Petra est réveillée par Marlene au saut du lit. Elle appelle sa mère, la fait un peu enrager et lui promet finalement de l'argent. A, 35 ans, Petra est une styliste à la mode, arrogante, caustique et suffisante. Elle maltraite Marlene, sa secrétaire, ex-amante devenue aujourd'hui aide et bonne à tout faire. Survient Sidonie, sa sœur, revenue depuis peu d'un voyage en Australie qui la met en demeure d'expliquer les causes de l'échec de son mariage. Petra, rappelle la force des premiers temps de l'amour et raconte comment sa gloire naissante et la déchéance sociale de son mari ont conduit celui-ci à la prendre de force ce qui l'a contrainte au divorce. Sidonie, mariée, reconnaît qu'elle n'aime plus son mari mais qu'elle le domine de fait et prône les vertus de l'humilité. A la fin de leur rencontre, Sidonie annonce la venue de Karin, exilée cinq ans en Australie qui aimerait connaître Pétra… qui a maintenant fini de se maquiller. Karin entre, c'est une très belle jeune femme de 23 ans dont Petra tombe immédiatement amoureuse. Elle l'invite à repasser le lendemain soir chez-elle.

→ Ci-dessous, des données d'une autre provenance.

Lemma zero_step_loop fuel n q e r :
  only_zero q → step_loop fuel n ub flags (t, o) q (e : E) ≠ Done r.
Proof.
  intros Hq. destruct fuel as [|fuel]; [done|].
  cbn [step_loop]. destruct (zero_pull q Hq) as [->|(q' & -> & Hq')]; [done|].
  cbn [obind]. destruct n as [|n]; [done|]. rewrite zero_peek by done.
  cbn [obind]. rewrite bool_decide_eq_true_2 by done. simpl negb. cbv iota.
  pose proof (zero_seq_loop (S n) (S n)
    (push (Action_into_future (PeriodicAction gen p)) SeqFuture.new) q') as Hs.
  destruct (seq_loop _ _ _ _ _ _ _) as [[[sq nk] q2]| |]; [|done..].
  by destruct (Hs (sq, nk, q2) Hq').
Qed.
End ZeroPeriod.

(** [Scheduler::schedule] accepts a periodic action whose period is zero,
    and a step that meets it alone in the queue never gets out of its loops:
    whatever the number of iterations, the loop does not return. *)
Lemma zero_period_diverges {T : Type} `{MonotonicTimeLaws T}
    {Call Addr SourceFut QCall Obs Reply Payload Q E : Type}
    `{!StableQueue Q (T * Z) (Action Call Addr SourceFut)}
    `{!StableQueueLaws Q (T * Z) (Action Call Addr SourceFut)}
    `{!Executor E (Shared Q T) (Task Call Addr SourceFut QCall) Obs Reply Payload}
    (now t ub : T) (gen : unit → Fut Call Addr SourceFut) (p : Duration) :
  now <ₒ t → t ≤ₒ ub → duration_wf p → is_zero p = true →
  ∃ q : Q,
    Scheduler_schedule t (PeriodicAction gen p) (mkShared (sq_new : Q) now false []) =
      Done (Ok tt, mkShared q now false []) ∧
    ∀ fuel n (e : E) r,
      step_loop fuel n ub [] (t, GLOBAL_SCHEDULER_ORIGIN_ID) q e ≠ Done r.
Proof.
  intros Hnow Hub Hp Hz. unfold Scheduler_schedule, schedule_from. simpl.
  pose proof (proj2 (ord_leb_gt t now) Hnow) as ->.
  pose proof (sq_insert_spec (sq_new : Q) (t, GLOBAL_SCHEDULER_ORIGIN_ID)
    (PeriodicAction gen p) sq_new_wf) as Hins.
  rewrite sq_new_count, decide_False, sq_new_abs in Hins by done.
  destruct Hins as (q & -> & Hwf & Habs & _). exists q. split; [done|].
  intros fuel n e r. by eapply zero_step_loop.
Qed.

Lemma zero_period_diverges_witness :
  ∃ q : DQueue,
    Scheduler_schedule (ns 1) (every 0 1 7) (mkShared (sq_new : DQueue) (ns 0) false []) =
      Done (Ok tt, mkShared q (ns 0) false []) ∧
    ∀ fuel n (e : LogExecutor) r,
      step_loop fuel n (ns 9) [] (ns 1, GLOBAL_SCHEDULER_ORIGIN_ID) q e ≠ Done r.
Proof.
  apply (zero_period_diverges (ns 0) (ns 1) (ns 9)); by vm_compute.
Defined.

(** Another thread schedules an event at 5 ns. *)
Definition event_at_5 (sh : DShared) : DShared :=
  match Scheduler_schedule_event (ns 5) 1 7 sh with Done (_, sh) => sh | _ => sh end.

(** The time update of [step_until_unchecked] is not atomic with the check
    that nothing is due: here [step_until 10] finds nothing to do up to 10 ns,
    another thread schedules an event at 5 ns, which is accepted because the
    time is still 0, and the time is then set to 10 ns, which breaks the
    invariant: the next step moves the time back to 5 ns. *)
Lemma idle_update_race :
  let s0 := demo_sim [] [] None in
  (∀ sh, rtc sched_op sh (event_at_5 sh)) ∧
  ∃ s3 s4 : DSim,
    step_until id event_at_5 2 (ns 10) s0 =
      Done (Ok tt : result unit (ExecutionError TaiTime bool), s3) ∧
    ¬ sched_inv (shared s3) ∧
    step id s3 = Done (Ok tt, s4) ∧
    time (shared s3) = ns 10 ∧ time (shared s4) = ns 5 ∧ ns 5 <ₒ ns 10.
Proof.
  simpl. split.
  { intros sh. unfold event_at_5, Scheduler_schedule_event.
    destruct (schedule_event_from _ _ _ _ sh) as [[r sh']| |] eqn:Es; [|done..].
    by eapply rtc_once, op_schedule_event. }
  do 2 eexists.
  split; [vm_compute; reflexivity|].
  split; [|split; [vm_compute; reflexivity|by vm_compute]].
  intros [_ Hf _]. unfold queued in Hf. simpl in Hf.
  vm_compute in Hf. by apply Forall_cons in Hf as [? _].
Qed.

(** ** Observers *)

Section Observers.
Context {T : Type} `{MonotonicTimeLaws T}.
Context {Call Addr SourceFut QCall Obs Reply Payload : Type}.
Abbreviation Task := (Task Call Addr SourceFut QCall).
Context {Q : Type} `{!StableQueue Q (T * Z) (Action Call Addr SourceFut)}.
Abbreviation Shared := (Shared Q T).
Context {E : Type} `{!Executor E Shared Task Obs Reply Payload}.
Context {C : Type}.
Context (is_send_error : Payload → bool).

(** Messages left unprocessed are a deadlock of exactly the observed models
    whose mailbox is not empty, in the order of registration, and a message
    loss when every observed mailbox is empty. *)
Lemma unprocessed_messages_error (self : Simulation E C Shared Obs) n e sh :
  is_terminated self = false → is_halted (shared self) = false →
  executor_run (timeout self) (executor self) (shared self) =
    Done (e, sh, Err (UnprocessedMessages n)) →
  ∃ self', is_terminated self' = true ∧ shared self' = sh ∧
    (((∀ mo, mo ∈ observers self → observer_len e mo.2 = 0%Z) ∧
      run is_send_error self = Done (Err (MessageLoss n), self')) ∨
     ∃ infos, infos ≠ [] ∧ run is_send_error self = Done (Err (Deadlock infos), self') ∧
       infos = (λ mo, mkDeadlockInfo mo.1 (observer_len e mo.2)) <$>
                 filter (λ mo, observer_len e mo.2 ≠ 0%Z) (observers self)).
Proof.
  intros Ht Hh Hrun. unfold run. rewrite Ht, Hh, Hrun. simpl.
  exists (set_terminated (set_shared sh (set_executor e self))).
  split_and!; [done..|]. unfold deadlock_info. simpl.
  set (f := λ mo : string * Obs, _).
  assert (omap f (observers self) =
    (λ mo, mkDeadlockInfo mo.1 (observer_len e mo.2)) <$>
      filter (λ mo, observer_len e mo.2 ≠ 0%Z) (observers self)) as ->.
  { induction (observers self) as [|mo l IH]; [done|]. csimpl. rewrite filter_cons, IH.
    unfold f at 1. destruct (Z.eqb_spec (observer_len e mo.2) 0) as [Heq|Hne]; simpl.
    - by rewrite decide_False by (by intros []).
    - by rewrite decide_True. }
  destruct (filter _ (observers self)) as [|mo l] eqn:Ef; simpl.
  - left. split; [|done]. intros mo Hmo.
    destruct (decide (observer_len e mo.2 = 0%Z)) as [|Hne]; [done|].
    assert (mo ∈ filter (λ mo, observer_len e mo.2 ≠ 0%Z) (observers self)) as Hin
      by by apply list_elem_of_filter.
    rewrite Ef in Hin. by apply not_elem_of_nil in Hin.
  - right. eexists. split_and!; [|done|done]. done.
Qed.
End Observers.

Definition blocked_sim (obs : list (string * Z)) : DSim :=
  mkSim (mkLog [] [] [] 0 (Some (UnprocessedMessages 3)))
    (mkShared (queue_of []) MT_EPOCH false []) mkNoClock None duration_zero
    obs (fst <$> obs) false.

Lemma unprocessed_messages_error_witness :
  ∃ self', run id (blocked_sim [("a", 0%Z); ("b", 3%Z)]) =
    Done (Err (Deadlock [mkDeadlockInfo "b" 3]) : result unit (ExecutionError TaiTime bool), self').
Proof.
  set (self := blocked_sim [("a", 0%Z); ("b", 3%Z)]).
  assert (executor_run (timeout self) (executor self) (shared self) =
    Done (executor self, shared self, Err (UnprocessedMessages 3))) as Hrun by reflexivity.
  destruct (unprocessed_messages_error id self 3 (executor self)
    (shared self) eq_refl eq_refl Hrun) as (self' & _ & _ & [[Hall _]|(infos & _ & Hr & Hi)]).
  - exfalso. assert (("b", 3%Z) ∈ observers self) as Hb by (right; left).
    apply Hall in Hb. discriminate Hb.
  - exists self'. rewrite Hr, Hi. reflexivity.
Defined.

(** ** Sub-models *)

Section SubModels.
Context {T : Type} `{MonotonicTimeLaws T}.
Context {Call Addr SourceFut QCall Obs Reply Payload : Type}.
Abbreviation Task := (Task Call Addr SourceFut QCall).
Context {Q : Type} `{!StableQueue Q (T * Z) (Action Call Addr SourceFut)}.
Abbreviation Shared := (Shared Q T).
Context {E : Type} `{!Executor E Shared Task Obs Reply Payload}.
Context `{Hids : !ExecutorIds (E := E)}.
Context {C : Type}.

(** Adding a model with its sub-models registers one observer, that of the
    model itself, while it spawns one task and registers one fully qualified
    name for the model and for each of its sub-models, the task of the i-th
    name carrying the identifier i. *)
Lemma add_model_registers (p : Proto Addr Obs) mailbox name
    (self self' : SimInit E C Shared Obs) :
  SimInit_add_model p mailbox name self = Done self' →
  let names := qualified_names p (default_name name) in
  init_names self' = init_names self ++ names ∧
  model_ids (init_executor self') =
    model_ids (init_executor self) ++ ids_from (length (init_names self)) (length names) ∧
  init_observers self' = init_observers self ++ [(default_name name, mailbox.2)].
Proof.
  unfold SimInit_add_model.
  destruct (add_model _ _ _ _ _) as [[e names]| |] eqn:Ea; simpl; [|done..].
  intros [= <-]. simpl. by apply add_model_names in Ea as [-> ->].
Qed.
End SubModels.

(** A model "top" with a sub-model "sub" and one without a name. *)
Definition demo_proto : Proto nat Z :=
  mkProto [(mkProto [], (8, 3%Z), "sub"); (mkProto [], (9, 0%Z), "")].

Definition demo_init : SimInit LogExecutor NoClock DShared Z :=
  mkInit (mkLog [] [] [] 0 (Some (UnprocessedMessages 3)))
    (mkShared (queue_of []) MT_EPOCH false []) mkNoClock None duration_zero [] [].

Lemma add_model_registers_witness :
  ∃ self', SimInit_add_model demo_proto (7, 0%Z) "top" demo_init = Done self' ∧
    init_names self' = ["top.sub"; "top.<unknown>"; "top"] ∧
    init_observers self' = [("top", 0%Z)].
Proof.
  destruct (SimInit_add_model demo_proto (7, 0%Z) "top" demo_init) as [b| |] eqn:Hb;
    [|vm_compute in Hb; discriminate..].
  exists b. split; [reflexivity|].
  destruct (add_model_registers demo_proto (7, 0%Z) "top" demo_init b Hb) as (Hn & _ & Ho).
  rewrite Hn, Ho. split; reflexivity.
Defined.

(** A deadlock in a sub-model is reported as a message loss: here the
    sub-model's mailbox, which is part of the bench, holds three messages, and
    starting the simulation fails with [MessageLoss] instead of a [Deadlock]
    that names "top.sub". *)
Lemma submodel_deadlock_reported_as_loss :
  ∃ bench, SimInit_add_model demo_proto (7, 0%Z) "top" demo_init = Done bench ∧
    SpawnModel 8 0%Z ∈ pending (init_executor bench) ∧
    observer_len (init_executor bench) 3%Z = 3%Z ∧
    init id (ns 0) bench =
      Done (Err (MessageLoss 3) : result DSim (ExecutionError TaiTime bool)).
Proof.
  eexists. split; [reflexivity|]. split; [left|]. split; reflexivity.
Qed.

(** ** Model panics *)

Section Panics.
Context {T : Type} `{MonotonicTimeLaws T}.
Context {Call Addr SourceFut QCall Obs Reply Payload : Type}.
Abbreviation Task := (Task Call Addr SourceFut QCall).
Context {Q : Type} `{!StableQueue Q (T * Z) (Action Call Addr SourceFut)}.
Abbreviation Shared := (Shared Q T).
Context {E : Type} `{!Executor E Shared Task Obs Reply Payload}.
Context `{Hids : !ExecutorIds (E := E)}.
Context {C : Type} `{!Clock C T}.
Context (is_send_error : Payload → bool).

(** Benches: any number of models added to an empty one. *)
Inductive built (e0 : E) (sh : Shared) (c : C) : SimInit E C Shared Obs → Prop :=
| built_new tol to : built e0 sh c (mkInit e0 sh c tol to [] [])
| built_add b b' p mailbox name :
    built e0 sh c b → SimInit_add_model p mailbox name b = Done b' → built e0 sh c b'.

Lemma built_names_ok e0 sh c b :
  model_ids e0 = [] → built e0 sh c b → names_ok (init_executor b) (init_names b).
Proof.
  intros Hnil. induction 1 as [tol to|b b' p mailbox name Hb IH Hadd].
  - unfold names_ok. simpl. by rewrite Hnil.
  - unfold SimInit_add_model in Hadd.
    destruct (add_model _ _ _ _ _) as [[e names]| |] eqn:Ea; simplify_eq/=.
    by eapply add_model_names_ok.
Qed.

Le lendemain soir, Petra reçoit Karin harnachée dans une robe du soir aux multiples bijoux en toc. Karin ne sait pas que faire dans la vie. Son père, outilleur, a fini par tuer sa mère puis se pendre après avoir été licencié d'une entreprise de pointe. Son mariage et son exil en Australie ont été un échec. Petra, ravie de la disponibilité de sa nouvelle amie, lui raconte comment elle a perdu son premier mari, mort dans un accident d'auto avant la naissance de leur fille. Elle ne tarde pas à lui avouer son amour et lui promet de la faire devenir mannequin. Karin accepte de venir habiter chez elle et lui demande d'être patiente.

Quelques mois ont passé. Karin se prélasse au lit. Petra s'agite autour d'elle, cherche à lui faire reprendre ses études, lui sert à boire et s'enquiert de savoir ce que Karin a fait de sa soirée d'hier. Celle-ci lui avoue avoir couché avec un grand noir avec une longue queue. Petra pleure, prône à son tour l'humilité. Un article du journal annonçant la réussite de Petra, avec Karin en photo, adoucit celle-ci qui accepte enfin le baiser de Pétra. Le téléphone sonne. C'est le mari de Karin qui lui demande de le rejoindre à Francfort. Petra insulte Karin, lui crache au visage. Rien n'y fait : Karin part.

Allongée sur la moquette, saoule, Petra répond et raccroche au téléphone chaque fois qu'elle comprend que ce n'est pas Karin qui l'appelle.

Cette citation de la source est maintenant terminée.